(What needs to be done):
Copy verbatim the material from its first line to the line that holds "the programs, numbers in their code. *)", including that line.

☆ ☆ ☆

(* ===== verification/CLang.v ===== *)
(** * C programs as statements

    The C code of the tests whose threads or processes a scheduler interleaves:
    expressions and assignments on named variables, conditions, loops, and calls,
    compiled to lists of instructions with jumps. The calls are a parameter: PtLang
    has those of threads, OsLang those of processes. [N] are the names: strings in
    the programs, numbers in their code. *)

From stdpp Require Import base tactics numbers list gmap strings.
From S2P Require Import Prelude.

Open Scope Z_scope.

(** ** Statements *)

(** A variable of the program, one of the current thread, an element of an
    array; [Op] is an operator of C on [int]. *)
Inductive exp (N : Type) : Type :=
| Num (z : Z)
| Var (x : N)
| Loc (x : N)
| Elem (x : N) (i : exp N)
| Op (f : Z → Z → Z) (a b : exp N).
Arguments Num {N} z.
Arguments Var {N} x.
Arguments Loc {N} x.
Arguments Elem {N} x i.
Arguments Op {N} f a b.

Inductive lval (N : Type) : Type := LVar (x : N) | LLoc (x : N) | LElem (x : N) (i : exp N).
Arguments LVar {N} x.
Arguments LLoc {N} x.
Arguments LElem {N} x i.

(** What a call's result is good for: nothing; it is stored; or it decides
    whether the program goes on, ends ([exit]), or the function returns. *)
Inductive ending : Type := Exits (code : Z) | Returns (value : Z).

Inductive use (N : Type) : Type :=
| Ignore
| Store (x : lval N)
| Judge (f : Z → option ending).
Arguments Ignore {N}.
Arguments Store {N} x.
Arguments Judge {N} f.

(** [C] are the calls. *)
Inductive cstmt (C : Type → Type) : Type :=
| Do (c : C string) (u : use string)
| Assign (x : lval string) (e : exp string)
| If (e : exp string) (yes no : list (cstmt C))
| While (e : exp string) (body : list (cstmt C))
| Break
| Exit (code : exp string)
| Return (value : exp string)
| Thread_exit (value : exp string).
Arguments Do {C} c u.
Arguments Assign {C} x e.
Arguments If {C} e yes no.
Arguments While {C} e body.
Arguments Break {C}.
Arguments Exit {C} code.
Arguments Return {C} value.
Arguments Thread_exit {C} value.

(** ** Notations *)

Definition of_bool (b : bool) : Z := if b then 1 else 0.

Definition num_ (z : Z) : exp string := Num z.
Definition var_ (x : string) : exp string := Var x.
Definition lvar_ (x : string) : lval string := LVar x.
Coercion num_ : Z >-> exp.
Coercion var_ : string >-> exp.
Coercion lvar_ : string >-> lval.

Declare Scope pt_scope.
Delimit Scope pt_scope with pt.
Bind Scope pt_scope with exp.
Notation "a == b" := (Op (λ x y, of_bool (x =? y)) a b) (at level 70) : pt_scope.
Notation "a != b" := (Op (λ x y, of_bool (negb (x =? y))) a b) (at level 70) : pt_scope.
Notation "a < b" := (Op (λ x y, of_bool (x <? y)) a b) : pt_scope.
Notation "a <= b" := (Op (λ x y, of_bool (x <=? y)) a b) : pt_scope.
Notation "a + b" := (Op Z.add a b) : pt_scope.
Notation "a - b" := (Op Z.sub a b) : pt_scope.
Notation "a * b" := (Op Z.mul a b) : pt_scope.
Notation "a && b" := (Op (λ x y, of_bool (negb (x =? 0) && negb (y =? 0))) a b) : pt_scope.
Notation "a || b" := (Op (λ x y, of_bool (negb (x =? 0) || negb (y =? 0))) a b) : pt_scope.

Notation "x ::= e" := (Assign x e%pt) (at level 75).

Section Idioms.
Context {C : Type → Type}.

(** [if (call != 0) end;] and the like. *)
Definition check (c : C string) (bad : ending) : cstmt C :=
  Do c (Judge (λ r, if r =? 0 then None else Some bad)).
(** [if (call != code) end;] *)
Definition expect (c : C string) (code : Z) (bad : ending) : cstmt C :=
  Do c (Judge (λ r, if r =? code then None else Some bad)).
(** [if (call == code) end;] *)
Definition reject (c : C string) (code : Z) (bad : ending) : cstmt C :=
  Do c (Judge (λ r, if r =? code then Some bad else None)).
(** [if (call != 0) return PTS_UNRESOLVED;], with FAIL, and the macros UNRESOLVED
    and FAILED of the test framework, which call [exit]. *)
Definition U (c : C string) : cstmt C := check c (Returns PTS_UNRESOLVED).
Definition F (c : C string) : cstmt C := check c (Returns PTS_FAIL).
Definition XU (c : C string) : cstmt C := check c (Exits PTS_UNRESOLVED).
Definition XF (c : C string) : cstmt C := check c (Exits PTS_FAIL).
(** [x = call;] *)
Definition set_ (x : lval string) (c : C string) : cstmt C := Do c (Store x).
(** [if (e) return code;] *)
Definition ret_if (e : exp string) (code : Z) : cstmt C := If e [Return (Num code)] [].
Definition exit_if (e : exp string) (code : Z) : cstmt C := If e [Exit (Num code)] [].
(** The whole seconds of a time. *)
Definition seconds (e : exp string) : exp string := Op (λ x y, x / y) e (Num 1000000).
Definition ignore (c : C string) : cstmt C := Do c Ignore.

(** A loop with a constant number of rounds over an array of objects. *)
Definition rounds {A} (l : list A) (body : A → list (cstmt C)) : list (cstmt C) := concat (body <$> l).

(** [for (x = 0; x < n; x++) body] with a variable of the thread. *)
Definition for_ (x : string) (n : Z) (body : list (cstmt C)) : list (cstmt C) :=
  [LLoc x ::= 0; While (Loc x < n)%pt (body ++ [LLoc x ::= Loc x + 1])].

End Idioms.

(** ** Code with jumps *)

Inductive cinstr (C : Type → Type) : Type :=
| IDo (c : C nat) (u : use nat)
| IAssign (x : lval nat) (e : exp nat)
| IJz (e : exp nat) (target : nat)
| IJmp (target : nat)
| IExit (e : exp nat)
| IReturn (e : exp nat)
| IThread_exit (e : exp nat).
Arguments IDo {C} c u.
Arguments IAssign {C} x e.
Arguments IJz {C} e target.
Arguments IJmp {C} target.
Arguments IExit {C} e.
Arguments IReturn {C} e.
Arguments IThread_exit {C} e.

(** Names become numbers. *)
Section Names.
Context (var : string → nat).

Fixpoint exp_names (e : exp string) : exp nat :=
  match e with
  | Num z => Num z
  | Var x => Var (var x)
  | Loc x => Loc (var x)
  | Elem x i => Elem (var x) (exp_names i)
  | Op f a b => Op f (exp_names a) (exp_names b)
  end.

Definition lval_names (x : lval string) : lval nat :=
  match x with
  | LVar x => LVar (var x)
  | LLoc x => LLoc (var x)
  | LElem x i => LElem (var x) (exp_names i)
  end.

Definition use_names (u : use string) : use nat :=
  match u with
  | Ignore => Ignore
  | Store x => Store (lval_names x)
  | Judge f => Judge f
  end.

Context {C : Type → Type} (call_names : C string → C nat).

(** The code of statements that starts at [pc]; [break] goes to [brk]. *)
Fixpoint compile (brk pc : nat) (s : cstmt C) : list (cinstr C) :=
  let compile_list :=
    fix go (brk pc : nat) (l : list (cstmt C)) : list (cinstr C) :=
      match l with
      | [] => []
      | s :: l => let c := compile brk pc s in c ++ go brk (pc + length c)%nat l
      end in
  match s with
  | Do c u => [IDo (call_names c) (use_names u)]
  | Assign x e => [IAssign (lval_names x) (exp_names e)]
  | If e yes no =>
      let c1 := compile_list brk (S pc) yes in
      match no with
      | [] => IJz (exp_names e) (S pc + length c1)%nat :: c1
      | _ =>
          let start := (S pc + S (length c1))%nat in
          let c2 := compile_list brk start no in
          IJz (exp_names e) start :: c1 ++ IJmp (start + length c2)%nat :: c2
      end
  | While e body =>
      let brk := (S pc + S (length (compile_list 0 (S pc) body)))%nat in
      IJz (exp_names e) brk :: compile_list brk (S pc) body ++ [IJmp pc]
  | Break => [IJmp brk]
  | Exit e => [IExit (exp_names e)]
  | Return e => [IReturn (exp_names e)]
  | Thread_exit e => [IThread_exit (exp_names e)]
  end.

Fixpoint compile_list (pc : nat) (l : list (cstmt C)) : list (cinstr C) :=
  match l with
  | [] => []
  | s :: l => let c := compile 0 pc s in c ++ compile_list (pc + length c) l
  end.

(** A function that reaches its end returns 0. *)
Definition compile_fun (l : list (cstmt C)) : list (cinstr C) := compile_list 0 (l ++ [Return (Num 0)]).

End Names.

(** ** The names of a program *)

Fixpoint exp_vars (e : exp string) : list string :=
  match e with
  | Num _ => []
  | Var x | Loc x => [x]
  | Elem x i => x :: exp_vars i
  | Op _ a b => exp_vars a ++ exp_vars b
  end.

Definition lval_vars (x : lval string) : list string :=
  match x with LVar x | LLoc x => [x] | LElem x i => x :: exp_vars i end.

Definition use_vars (u : use string) : list string :=
  match u with Store x => lval_vars x | _ => [] end.

Section Vars.
Context {C : Type → Type} (call_vars : C string → list string).

Fixpoint stmt_vars (s : cstmt C) : list string :=
  let all := fix go (l : list (cstmt C)) : list string :=
    match l with [] => [] | s :: l => stmt_vars s ++ go l end in
  match s with
  | Do c u => call_vars c ++ use_vars u
  | Assign x e => lval_vars x ++ exp_vars e
  | If e yes no => exp_vars e ++ all yes ++ all no
  | While e body => exp_vars e ++ all body
  | Break => []
  | Exit e | Return e | Thread_exit e => exp_vars e
  end.

End Vars.

(** The position of a name. *)
Fixpoint position (x : string) (l : list string) : nat :=
  match l with
  | [] => 0
  | y :: l => if String.eqb x y then 0 else S (position x l)
  end.

(** Each name once. *)
Definition distinct (l : list string) : list string :=
  foldl (λ l x, if existsb (String.eqb x) l then l else l ++ [x]) [] l.

(** ** Memory *)

(** The cells of each variable: one, those of an array, or one for each thread; a
    cell that was never written is 0. *)
Definition memory : Set := list (list Z).

Definition cell (m : memory) (x i : nat) : Z := nth i (nth x m []) 0.

Fixpoint put {A} (d : A) (i : nat) (f : A → A) (l : list A) : list A :=
  match i, l with
  | O, [] => [f d]
  | O, a :: l => f a :: l
  | S i, [] => d :: put d i f []
  | S i, a :: l => a :: put d i f l
  end.

(** The value of an expression for the thread [t]. *)
Fixpoint value (m : memory) (t : nat) (e : exp nat) : Z :=
  match e with
  | Num z => z
  | Var x => cell m x 0
  | Loc x => cell m x t
  | Elem x i => cell m x (Z.to_nat (value m t i))
  | Op f a b => f (value m t a) (value m t b)
  end.

Definition assign (t : nat) (x : lval nat) (z : Z) (m : memory) : memory :=
  let '(x, i) := match x with
                 | LVar x => (x, 0%nat)
                 | LLoc x => (x, t)
                 | LElem x i => (x, Z.to_nat (value m t i))
                 end in
  put [] x (put 0 i (λ _, z)) m.

(** The instruction that follows the jumps at [pc]. *)
Fixpoint skip {C} (fuel : nat) (l : list (cinstr C)) (pc : nat) : nat :=
  match fuel with
  | O => pc
  | S fuel => match l !! pc with Some (IJmp pc') => skip fuel l pc' | _ => pc end
  end.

☆ ☆ ☆

(Task answer):
(* ===== verification/CLang.v ===== *)
(** * C programs as statements

    The C code of the tests whose threads or processes a scheduler interleaves:
    expressions and assignments on named variables, conditions, loops, and calls,
    compiled to lists of instructions with jumps. The calls are a parameter: PtLang
    has those of threads, OsLang those of processes. [N] are the names: strings in
    the programs, numbers in their code. *)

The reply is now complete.